Beijing, Nov 4: China has had footprints of the stories of Ramayana cloaked in Buddhist scriptures for centuries, scholars here have said, bringing to the fore perhaps for the first time, the influence of Hinduism in the country’s checkered history.
At a symposium on “Ramayana- A Timeless Guide” organised by the Indian Embassy here on Saturday, a host of Chinese scholars associated with longstanding research on religious influences, made candid presentations tracing the historical routes through which Ramayana reached China and its influence on Chinese art and literature.
“As a classic intertwining the religious and the secular world, the influence of Ramayana has grown ever more significantly through cross-cultural transmission,” Dr Jiang Jingkui, Professor and Dean of the Institute for International and Area Studies of Tsinghua University said.
China, too, has absorbed elements of this epic, which not only left traces in Chinese (majority) Han culture but was also reinterpreted and given new meaning in Chinese Xizang (Tibetan) culture,” he said.
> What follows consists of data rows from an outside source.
(** C7: two invocations whose events interleave in any order.  Each sends
    its own request, and the status label ends at the outcome of the
    invocation that completes last: its message, or "Error", as [verdict]
    gives it, which is also what that invocation would have shown alone;
    every interleaving is a run of the page, so neither order of completion
    is excluded. *)
Theorem last_completion_wins (st : state) (e : elem) (a b : answer)
    (m : list event) :
  ids st !! "msg" = Some e ->
  merge (script (next st) a) (Click :: script (S (next st)) b) m ->
  requests (run (Click :: m) st) =
    (requests st ++ [upload_request; upload_request])%list /\
  (last m ≫= target = Some (next st) \/ last m ≫= target = Some (S (next st))) /\
  (last m ≫= target = Some (next st) ->
     label (run (Click :: m) st) = Some (verdict a) /\
     label (run (Click :: m) st) = label (solo a st)) /\
  (last m ≫= target = Some (S (next st)) ->
     label (run (Click :: m) st) = Some (verdict b) /\
     label (run (Click :: m) st) = label (solo b st)).
Proof.
  intros Hid Hm.
  rewrite (solo_label st e a Hid), (solo_label st e b Hid).
  destruct a as [|ra ba], b as [|rb bb]; cbn [script] in Hm; split_merge;
    cbn [run fold_left]; repeat run_task e Hid.
  all: cbn [last mbind option_bind target verdict].
  all: split;
    [ unfold requests; cbn [trace]; rewrite !omap_app; cbn [omap];
      rewrite <- ?app_assoc; reflexivity | ].
  all: split; [first [left; reflexivity | right; reflexivity] | ].
  all: split; intros H;
    first [ exfalso; injection H; lia
          | split; unfold label; cbn [ids innerText]; rewrite Hid; cbn;
            apply lookup_insert_eq ].
Qed.

Lemma last_completion_wins_witness :
  ids (page 7 "Ready") !! "msg" = Some 7 /\
  label (run [Click;
              FetchSettled 0 (Responded (Response 200));
              Click;
              FetchSettled 1 NetworkFailure;
              BodySettled 0 (Parsed (JObject [("message", JString "first")]))]
           (page 7 "Ready")) = Some "first".
Proof.
  split; [reflexivity|].
  assert (merge
            (script 0 (Answered (Response 200)
                         (Parsed (JObject [("message", JString "first")]))))
            (Click :: script 1 Refused)
            [FetchSettled 0 (Responded (Response 200));
             Click;
             FetchSettled 1 NetworkFailure;
             BodySettled 0 (Parsed (JObject [("message", JString "first")]))])
    as Hm.
  { apply merge_left, merge_right, merge_right, merge_left, merge_nil. }
  destruct (last_completion_wins (page 7 "Ready") 7
              (Answered (Response 200) (Parsed (JObject [("message", JString "first")])))
              Refused _ eq_refl Hm) as (_ & _ & Hfirst & _).
  exact (proj1 (Hfirst eq_refl)).
Defined.

(** Both orders of completion occur: the same two answers, interleaved the
    other way round, leave the other text. *)
Example first_completes_last :
  label (run [Click; Click;
              FetchSettled 1 NetworkFailure;
              FetchSettled 0 (Responded (Response 200));
              BodySettled 0 (Parsed (JObject [("message", JString "first")]))]
           (page 7 "Ready")) = Some "first".
Proof. vm_compute. reflexivity. Qed.

Example second_completes_last :
  label (run [Click; Click;
              FetchSettled 0 (Responded (Response 200));
              BodySettled 0 (Parsed (JObject [("message", JString "first")]));
              FetchSettled 1 NetworkFailure]
           (page 7 "Ready")) = Some "Error".
Proof. vm_compute. reflexivity. Qed.

(** ** Further checks on concrete pages *)

Example done_is_shown :
  label (solo (Answered (Response 200)
                 (Parsed (JObject [("message", JString "Done")])))
           (page 7 "Ready")) = Some "Done".
Proof. vm_compute. reflexivity. Qed.

Example repeated_key_takes_the_last :
  label (solo (Answered (Response 200)
                 (Parsed (JObject [("message", JString "a"); ("message", JString "b")])))
           (page 7 "Ready")) = Some "b".
Proof. vm_compute. reflexivity. Qed.

Example null_message_shows_nothing :
  label (solo (Answered (Response 200) (Parsed (JObject [("message", JNull)])))
           (page 7 "old")) = Some EmptyString.
Proof. vm_compute. reflexivity. Qed.

Example array_message_is_joined :
  label (solo (Answered (Response 200)
                 (Parsed (JObject [("message", JArray [JNumber "1"; JNull; JString "x"])])))
           (page 7 "Ready")) = Some "1,,x".
Proof. vm_compute. reflexivity. Qed.

Example click_without_label :
  step Click bare_page = State ∅ ∅ 0 ∅ [] [] [TypeError].
Proof. vm_compute. reflexivity. Qed.

(** * Beyond one answered invocation *)

(** ** Bodies of other shapes *)

(** X1: a body that parses to JSON but is neither an object nor [null] (a
    number, a text, a boolean, an array) does not take the error path: the
    status label ends at the text "undefined". *)
Theorem non_object_body_shows_undefined (st : state) (e : elem) (r : response)
    (j : json) :
  ids st !! "msg" = Some e ->
  j <> JNull ->
  (forall ms, j <> JObject ms) ->
  label (solo (Answered r (Parsed j)) st) = Some "undefined" /\
  trace (solo (Answered r (Parsed j)) st) =
    trace st ++ [Wrote e "Connecting..."; Sent upload_request; Wrote e "undefined"].
Proof.
  intros Hid Hnull Hobj.
  assert (shown (Parsed j) = "undefined") as Hs.
  { destruct j as [| | | | |ms]; try reflexivity.
    - destruct Hnull. reflexivity.
    - destruct (Hobj ms). reflexivity. }
  split.
  - rewrite (solo_label st e _ Hid). cbn [verdict]. rewrite Hs. reflexivity.
  - rewrite (solo_state st e _ Hid). cbn [trace verdict]. rewrite Hs. reflexivity.
Qed.
(** C4.  Over a cycle [c] and any cycles [cs] after it: the checkpoint never
    decreases; no transaction of a block at or below the checkpoint is
    evaluated, in this cycle or a later one; when the cycle moves the
    checkpoint, it moves it to the index of a fetched block [B] every
    transaction of which has its verdict in the committed journal; what the
    cycle has committed lies at or below the new checkpoint, so that no
    later cycle evaluates it again; and the file that holds the new
    checkpoint holds the rows of the committed verdicts: its [refs] table is
    the table of the start with the accepted rows written over it in order,
    and the row that a [SELECT] finds for a key is the row of the last
    accepted transaction on that key, the row of the start when there is
    none. *)
Theorem checkpoint_invariant lib c cs t :
  let o := process_chain lib (db_fault c) (node c) t in
  (checkpoint t <= checkpoint (store o) /\
   checkpoint (store o) <= checkpoint (fst (run_cycles lib cs (store o)))) /\
  Forall (fun e => checkpoint t < e_block e) (snd (run_cycles lib (c :: cs) t)) /\
  Forall (fun e => checkpoint (store o) < e_block e) (snd (run_cycles lib cs (store o))) /\
  (checkpoint (store o) <> checkpoint t ->
   exists chain B pre evaluated,
     node c = Fetched chain /\ In B chain /\
     index B = checkpoint (store o) /\
     journal o = (pre ++ evaluated)%list /\
     map e_tx evaluated = transactions B /\
     Forall (fun e => e_block e = index B) evaluated) /\
  (last_processed_block_row t <> None ->
   Forall (fun e => e_block e <= checkpoint (store o)) (journal o)) /\
  refs (store o) = refs (apply_updates (journal o) t) /\
  (forall rid ref,
     head_row (store o) rid ref =
     match last_row rid ref (journal o) with
     | Some r => Some r
     | None => head_row t rid ref
     end).
Proof.
  cbv zeta. repeat split.
  - apply cycle_checkpoint_le.
  - apply run_cycles_checkpoint_le.
  - apply run_cycles_journal_new.
  - apply run_cycles_journal_new.
  - apply cycle_advance.
  - apply cycle_journal_behind.
  - apply cycle_refs.
  - apply cycle_head_row.
Qed.

(** ** A run that meets no fault is a run without faults *)

Lemma agrees_refl A (m : M A) : agrees m m.
Proof. intros c a c' H. exact H. Qed.

Lemma agrees_bind A B (m m' : M A) (k k' : A -> M B) :
  agrees m m' -> (forall a, agrees (k a) (k' a)) -> agrees (bind m k) (bind m' k').
Proof.
  intros Hm Hk c b c'. unfold bind.
  destruct (m c) as [[a|e] c1] eqn:E; [|discriminate].
  rewrite (Hm _ _ _ E). apply Hk.
Qed.

Lemma agrees_statement fault : agrees (statement fault) (statement None).
Proof.
  intros c a c'. unfold statement. destruct fault as [n|]; [|auto].
  destruct (Nat.eqb n (stmts c)); [discriminate|auto].
Qed.
(** X7: on a sheet of any size, the cells of one row share their top and
    bottom edges, and each cell starts exactly 60 pixels to the right of
    the right edge of the cell before it: neighbouring cells never
    overlap and the gutter between them is 60 wide. *)
Theorem cell_bounds_gutter (img_w img_h r c : Z) :
  let '(l0, t0, r0, b0) := cell_bounds img_w img_h r c in
  let '(l1, t1, r1, b1) := cell_bounds img_w img_h r (c + 1) in
  l1 = r0 + 60 /\ t1 = t0 /\ b1 = b0.
Proof.
  unfold cell_bounds. cbv zeta. split; [lia |]. split; reflexivity.
Qed.

(** X8: on a sheet between 743 and 4096 pixels wide and between 532 and
    4096 pixels high, each of the 28 cell rectangles is non-empty and
    inside the sheet: at least 30 from the left edge, at most at
    [W - 346] (clear of the 316 wide label margin), at least 12 from the
    top and at most at [H - 120]. *)
Theorem cell_bounds_inside (img_w img_h row_i col_i : nat) :
  (743 <= img_w <= 4096)%nat -> (532 <= img_h <= 4096)%nat ->
  (row_i < 4)%nat -> (col_i < 7)%nat ->
  let '(lft, top, rgt, bottom) :=
    cell_bounds (Z.of_nat img_w) (Z.of_nat img_h)
                (Z.of_nat row_i) (Z.of_nat col_i) in
  30 <= lft < rgt /\ rgt <= Z.of_nat img_w - 346 /\
  12 <= top < bottom /\ bottom <= Z.of_nat img_h - 120.
Proof.
  intros Hw Hh Hr Hc.
  pose proof (col_edges_in_range (Z.of_nat img_w) (Z.of_nat col_i)
                ltac:(lia) ltac:(lia)) as Hcol.
  pose proof (row_edges_in_range (Z.of_nat img_h) (Z.of_nat row_i)
                ltac:(lia) ltac:(lia)) as Hrow.
  unfold cell_bounds in *. cbv beta iota zeta in *.
  destruct Hcol as (H1 & H2). destruct Hrow as (H3 & H4 & _).
  repeat split; lia.
Qed.

(** X9: on a sheet between 532 and 4096 pixels high, the top edge of each
    row's cells lies exactly 132 pixels below the bottom edge of the cells
    of the row above: the 120 pixels of caption plus the inset of 12. *)
Theorem cell_bounds_row_gap (img_w img_h : Z) (row_i : nat) (c c' : Z) :
  532 <= img_h <= 4096 -> (row_i < 3)%nat ->
  let '(_, _, _, bottom) := cell_bounds img_w img_h (Z.of_nat row_i) c in
  let '(_, top, _, _) := cell_bounds img_w img_h (Z.of_nat row_i + 1) c' in
  top = bottom + 132.
Proof.
  intros Hh Hr.
  pose proof (row_edges_in_range img_h (Z.of_nat row_i)
                ltac:(lia) ltac:(lia)) as Hrow.
  unfold cell_bounds in *. cbv beta iota zeta in *.
  destruct Hrow as (_ & _ & Hgap). exact Hgap.
Qed.

(** ** main: what a run leaves, and when it aborts *)

Lemma for_each_preserves {T S : Type} (P : S -> Prop) (items : list T)
  (body : T -> S -> result S) :
  (forall x s s', P s -> body x s = Ok s' -> P s') ->
  forall s s', P s -> for_each items body s = Ok s' -> P s'.
Proof.
  intros Hbody. induction items as [|x rest IH]; intros s s' Hs Hrun;
    cbn [for_each] in Hrun.
  - injection Hrun as <-. exact Hs.
  - destruct (body x s) as [s1|e] eqn:Hx; cbn [bind] in Hrun; [| discriminate].
    exact (IH s1 s' (Hbody x s s1 Hs Hx) Hrun).
Qed.
(** ** Filters *)
Lemma filter_none {A} (P : A -> Prop) `{!forall x, Decision (P x)} (l : list A) :
  (forall (k : nat) x, l !! k = Some x -> ~ P x) -> filter P l = [].
Proof.
  induction l as [|x l IH]; intros Hn; [done|].
  rewrite filter_cons_False by (apply (Hn 0%nat); done).
  apply IH. intros k. apply (Hn (S k)).
Qed.

(** ** Lists as multisets *)
(** How often a value occurs. *)
Definition occ (v : Z) (l : list Z) : Z := zlen (filter (fun x => x = v) l).

Lemma occ_cons v x l : occ v (x :: l) = (if decide (x = v) then 1 else 0) + occ v l.
Proof. unfold occ. rewrite filter_cons. case_decide; [rewrite zlen_cons|]; lia. Qed.

Lemma occ_app v l1 l2 : occ v (l1 ++ l2) = occ v l1 + occ v l2.
Proof. unfold occ. by rewrite filter_app, zlen_app. Qed.

Lemma occ_perm v l1 l2 : l1 ≡ₚ l2 -> occ v l1 = occ v l2.
Proof. intros Hp. unfold occ, zlen. by rewrite Hp. Qed.

Lemma occ_nonneg v l : 0 <= occ v l.
Proof. apply zlen_nonneg. Qed.

Lemma occ_pos v l : 0 < occ v l <-> v ∈ l.
Proof.
  induction l as [|x l IH]; [split; [done|by intros ?%elem_of_nil]|].
  rewrite occ_cons, elem_of_cons, <- IH. pose proof (occ_nonneg v l).
  destruct (decide (x = v)) as [->|Hne]; [split; [by left|lia]|].
  split; [by right; lia|]. intros [->|?]; [done|lia].
Qed.

Lemma occ_bounds v l : 0 <= occ v l <= zlen l.
Proof. unfold occ, zlen. pose proof (length_filter (fun x => x = v) l). lia. Qed.

Create HintDb q.
Create Rewrite HintDb qrw.
#[export] Hint Rewrite @zlen_zset @to_nat_zlen @zlen_app @zlen_cons : qrw.
#[export] Hint Resolve zlen_nonneg wrapS_range wrapU_range : q.
(** With no occurrence of [key] the adjusting loops do not move. *)
Lemma go_absent fuel :
  (forall i, X !z i <> Some key) -> (0 < fuel)%nat -> 0 < zlen X ->
  go_lowest fuel X key (-1) = Ok (-1) /\
  go_highest fuel X (zlen X) key (-1) = Ok (-1).
Proof.
  intros Habs Hf Hn. destruct fuel as [|fuel]; [lia|]. simpl. split; [done|].
  destruct (Z.ltb_spec (-1) (zlen X - 1)); [|done].
  destruct (rd_total X (-1 + 1)) as (x & Hx); [lia|]. rewrite Hx. simpl.
  apply rd_Ok in Hx. destruct (Z.eqb_spec x key) as [->|]; [|done].
  by destruct (Habs (-1 + 1)).
Qed.

Lemma not_elem_of_zlookup :
  (forall i, X !z i <> Some key) -> key ∉ X.
Proof.
  intros H (i & Hi)%list_elem_of_lookup. apply (H (Z.of_nat i)).
  by rewrite zlookup_nat.
Qed.
End correctness.
Definition mk_iop (s : option string) : res Z :=
  match s with
  | None => Err
  | Some s =>
      if strcmp_eq s "+" then Ok 100
      else if strcmp_eq s "-" then Ok 200
      else if strcmp_eq s "*" then Ok 300
      else if strcmp_eq s "/" then Ok 400
      else if strcmp_eq s ">" then Ok 500
      else if strcmp_eq s "<" then Ok 600
      else if strcmp_eq s ">=" then Ok 700
      else if strcmp_eq s "<=" then Ok 800
      else if strcmp_eq s "!=" then Ok 900
      else if strcmp_eq s "==" then Ok 1000
      else if strcmp_eq s "&&" then Ok 201
      else if strcmp_eq s "||" then Ok 101
      else Err
  end.

Definition mk_int_auxtype (s : option string) : res Z :=
  match s with
  | None => Err
  | Some s =>
      _ ← go_BYE_if (strcmp_eq s "");
      if strcmp_eq s "nn" then Ok 1 else if strcmp_eq s "sz" then Ok 2 else Err
  end.

(** ** Sizes *)

(** The size of the file of a bit field: whole kilobytes. *)
Definition get_file_size_B (nR : Z) : res Z :=
  _ ← go_BYE_if (nR <=? 0);
  let nbytes := nR / 8 in
  let nbytes := if negb (nbytes * 8 =? nR) then nbytes + 1 else nbytes in
  let nKB := nbytes / 1024 in
  let nKB := if negb (nKB * 1024 =? nbytes) then nKB + 1 else nKB in
  Ok (nKB * 1024).

(** [partition(num_to_divide, min_block_size, max_num_chunks, ...)]: the block
    size and the number of chunks, an [int].  With 2^31 - 1 chunks the
    expression [num_chunks + 1] overflows. *)
Definition partition (num_to_divide min_block_size max_num_chunks : Z) : res (Z * Z) :=
  _ ← go_BYE_if (num_to_divide <=? 0);
  _ ← go_BYE_if (min_block_size <=? 0);
  let num_chunks := wrapS 32 (num_to_divide / min_block_size) in
  let num_chunks := if num_chunks =? 0 then 1 else num_chunks in
  let num_chunks :=
    if (0 <? max_num_chunks) && (max_num_chunks <? num_chunks)
    then max_num_chunks else num_chunks in
  let block_size := Z.quot num_to_divide num_chunks in
  _ ← go_BYE_if (block_size <=? num_to_divide - block_size * num_chunks);
  _ ← (if num_chunks =? INT_MAX then Ub else Ok tt);
  _ ← go_BYE_if (block_size * (num_chunks + 1) <? num_to_divide);
  Ok (block_size, num_chunks).

(** [mk_offset(szptr, nR, &offset)]: running sums; [offset[0] = 0] is written
    even when [nR] is 0, outside the array. *)
Fixpoint offset_loop (acc : Z) (sz : list Z) (n : nat) {struct n} : res (list Z) :=
  match n with
  | O => Ok []
  | S n =>
      match sz with
      | [] => Ub
      | x :: sz => os ← offset_loop (acc + x) sz n; Ok (acc + x :: os)
      end
  end.
Definition mk_offset (szptr : list Z) (nR : Z) : res (list Z) :=
  if nR <=? 0 then Ub
  else os ← offset_loop 0 szptr (Z.to_nat (nR - 1)); Ok (0 :: os).

(** ** Properties *)

Lemma strcmp_eq_refl s : strcmp_eq s s = true.
Proof. by apply strcmp_eq_spec. Qed.

(** The name of a field type is read back as that type; the only
    other name that [unstr_fldtype] accepts is "str", for an 8-byte hash. *)
Theorem fldtype_roundtrip (t : FLD_TYPE) (s : string) :
  (mk_str_fldtype t = Ok s -> unstr_fldtype (Some s) = Ok t) /\
  (unstr_fldtype (Some s) = Ok t ->
     mk_str_fldtype t = Ok s \/ (s = "str"%string /\ t = I8)).
Proof.
  split.
  - destruct t; simpl; intros [= <-]; vm_compute; reflexivity.
  - unfold unstr_fldtype. intros Ht.
    repeat match type of Ht with
    | (if strcmp_eq s ?w then _ else _) = _ =>
        destruct (strcmp_eq s w) eqn:E;
          [apply strcmp_eq_spec in E as ->; injection Ht as <-;
           first [left; reflexivity|right; split; reflexivity]|clear E]
    end. discriminate Ht.
Qed.

Lemma fldtype_roundtrip_witness : unstr_fldtype (Some "I4"%string) = Ok I4.
Proof. apply (proj1 (fldtype_roundtrip I4 "I4")). reflexivity. Defined.

(** The file of a bit field has the smallest whole number of
    kilobytes that holds one bit per row. *)
Theorem get_file_size_B_correct (nR : Z) :
  (0 < nR -> exists nKB, get_file_size_B nR = Ok (nKB * 1024) /\
     nR <= 8 * (nKB * 1024) /\ 8 * ((nKB - 1) * 1024) < nR) /\
  (nR <= 0 -> get_file_size_B nR = Err).
Proof.
  unfold get_file_size_B, go_BYE_if. destruct (Z.leb_spec nR 0); [by split; [lia|]|].
  split; [intros _|lia]. simpl. set (nb := if negb (nR / 8 * 8 =? nR) then nR / 8 + 1 else nR / 8).
  assert (nR <= 8 * nb < nR + 8) as Hnb.
  { unfold nb. pose proof (Z.div_mod nR 8 ltac:(lia)). pose proof (Z.mod_pos_bound nR 8 ltac:(lia)).
    destruct (Z.eqb_spec (nR / 8 * 8) nR); simpl; lia. }
  eexists; split; [reflexivity|].
  pose proof (Z.div_mod nb 1024 ltac:(lia)). pose proof (Z.mod_pos_bound nb 1024 ltac:(lia)).
  destruct (Z.eqb_spec (nb / 1024 * 1024) nb); simpl; lia.
Qed.

Lemma get_file_size_B_correct_witness :
  exists nKB, get_file_size_B 100 = Ok (nKB * 1024) /\
    100 <= 8 * (nKB * 1024) /\ 8 * ((nKB - 1) * 1024) < 100.
Proof. apply (proj1 (get_file_size_B_correct 100)). reflexivity. Defined.

(** The blocks of a [partition] that succeeds; more than one of them only when
    each has at least [min_block] elements. *)
Lemma partition_Ok (n min_block max_chunks bs nc : Z) :
  0 < min_block -> n / min_block < INT_MAX -> partition n min_block max_chunks = Ok (bs, nc) ->
  0 < n /\ 1 <= nc < INT_MAX /\ (0 < max_chunks -> nc <= max_chunks) /\ 1 <= bs /\ 0 <= n - bs * nc < bs /\
  (nc = 1 \/ min_block <= bs).
Proof.
  intros Hm Hq. unfold partition, go_BYE_if, INT_MAX in *.
  destruct (Z.leb_spec n 0); [done|]. destruct (Z.leb_spec min_block 0); [lia|]. simpl.
  pose proof (Z.div_pos n min_block ltac:(lia) ltac:(lia)) as Hd.
  rewrite wrapS_small by (unfold inS; lia).
  set (q := if n / min_block =? 0 then 1 else n / min_block).
  set (c := if (0 <? max_chunks) && (max_chunks <? q) then max_chunks else q).
  assert (1 <= c <= q /\ (0 < max_chunks -> c <= max_chunks)) as [Hc Hmax].
  { assert (1 <= q) by (unfold q; destruct (Z.eqb_spec (n / min_block) 0); lia).
    unfold c. destruct (Z.ltb_spec 0 max_chunks), (Z.ltb_spec max_chunks q); simpl; lia. }
  rewrite Z.quot_div_nonneg by lia.
  destruct (Z.leb_spec (n / c) (n - n / c * c)) as [Hle|Hlt]; [done|]. simpl.
  destruct (Z.eqb_spec c (2 ^ 31 - 1)); [done|]. simpl.
  destruct (Z.ltb_spec (n / c * (c + 1)) n); [done|]. simpl. intros [= <- <-].
  pose proof (Z.div_mod n c ltac:(lia)). pose proof (Z.mod_pos_bound n c ltac:(lia)).
  pose proof (Z.div_mod n min_block ltac:(lia)). pose proof (Z.mod_pos_bound n min_block ltac:(lia)).
  split_and!; try lia.
  - unfold q in Hc. destruct (Z.eqb_spec (n / min_block) 0); lia.
  - destruct (decide (n / min_block = 0)) as [E|E].
    + left. unfold q in Hc. rewrite E in Hc. simpl in Hc. lia.
    + right. apply Z.div_le_lower_bound; [lia|].
      assert (c <= n / min_block) by (unfold q in Hc; destruct (Z.eqb_spec (n / min_block) 0); lia). nia.
Qed.
(* ===== verification/Join.v ===== *)
(** * The sort-merge join.

    Models the eight kernels src/src/AUX/core_srt_join_{I,L}_{I,L}_{I,L}.c
    (one template: the letters give the integer types of the source link, of
    the value and of the destination link) and the part of
    src/src/dir_wr_verbs/srt_join.c that runs them: operator and sortedness
    checks, the choice of the type of the result, the fresh files of the
    result and of its nn field, and the loop over blocks of destination rows.
    Looking tables and fields up and adding the result to the meta data are
    the operations of Catalog.v and Verbs.v.

    Links are compared only, so that their width does not matter; [w] is the
    width of the values. *)

From stdpp Require Import prelude strings sorting.
From Stdlib Require Import ZArith Lia.
From S2P Require Import Prelude CString Types.

Module Join.

Definition FALSE : Z := 0.
Definition TRUE : Z := 1.

(** ** Initial values *)

(** The loop of [assign_const_I1], [assign_const_I4], [assign_const_I8]:
    [rest] is what the array holds from the pointer [out] on. *)
Fixpoint assign_loop (rest : list Z) (n val : Z) : res (list Z) :=
  if n <=? 0 then Ok rest
  else match rest with
       | [] => Ub
       | _ :: rest => rest ← assign_loop rest (n - 1) val; Ok (val :: rest)
       end.

(** [assign_const_I*(X + pos, n, val)] *)
Definition assign_const (X : list Z) (pos n val : Z) : res (list Z) :=
  rest ← assign_loop (drop (Z.to_nat pos) X) n val;
  Ok (take (Z.to_nat pos) X ++ rest).

(** The arrays and the flag that the blocks share. *)
Record join_state := {
  dst_val : option (list Z);
  nn_dst_val : list Z;
  is_any_null : bool
}.

(** The second argument of the assign_const_I* functions is the number of
    elements and the third one the value: the calls pass them the other way
    round. *)
Definition set_init (w : Z) (st : join_state) (lb ub ijoin_op : Z) : res join_state :=
  nn ← assign_const (nn_dst_val st) lb FALSE (ub - lb);
  dst ← match dst_val st with
        | None => Ok None
        | Some d =>
            n ← (if (ijoin_op =? MJOIN_OP_REG) || (ijoin_op =? MJOIN_OP_SUM)
                    || (ijoin_op =? MJOIN_OP_CNT) || (ijoin_op =? MJOIN_OP_OR)
                 then Ok FALSE
                 else if ijoin_op =? MJOIN_OP_AND
                 then Ok (if w =? 32 then 2 ^ 32 - 1 else -1)
                 else if ijoin_op =? MJOIN_OP_MIN then Ok (2 ^ (w - 1) - 1)
                 else if ijoin_op =? MJOIN_OP_MAX then Ok (- 2 ^ (w - 1))
                 else Err);
            d ← assign_const d lb n (ub - lb); Ok (Some d)
        end;
  Ok {| dst_val := dst; nn_dst_val := nn; is_any_null := is_any_null st |}.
China officially refers to Tibet as Xizang.
“This cultural migration and adaptation demonstrate the openness and flexibility of Ramayana as a classic and worldly text,” Jiang said.
The earliest content related to Ramayana in China was introduced into the Han cultural sphere, primarily through Buddhist scriptures, he said.
While it was not fully incorporated as a complete work into the Han cultural sphere, parts of the epic were incorporated into Buddhist scriptures, he said, citing Chinese translations of Buddhist scripts in which “key figures such as Dasharatha and Hanuman were noted as Buddhist characters”.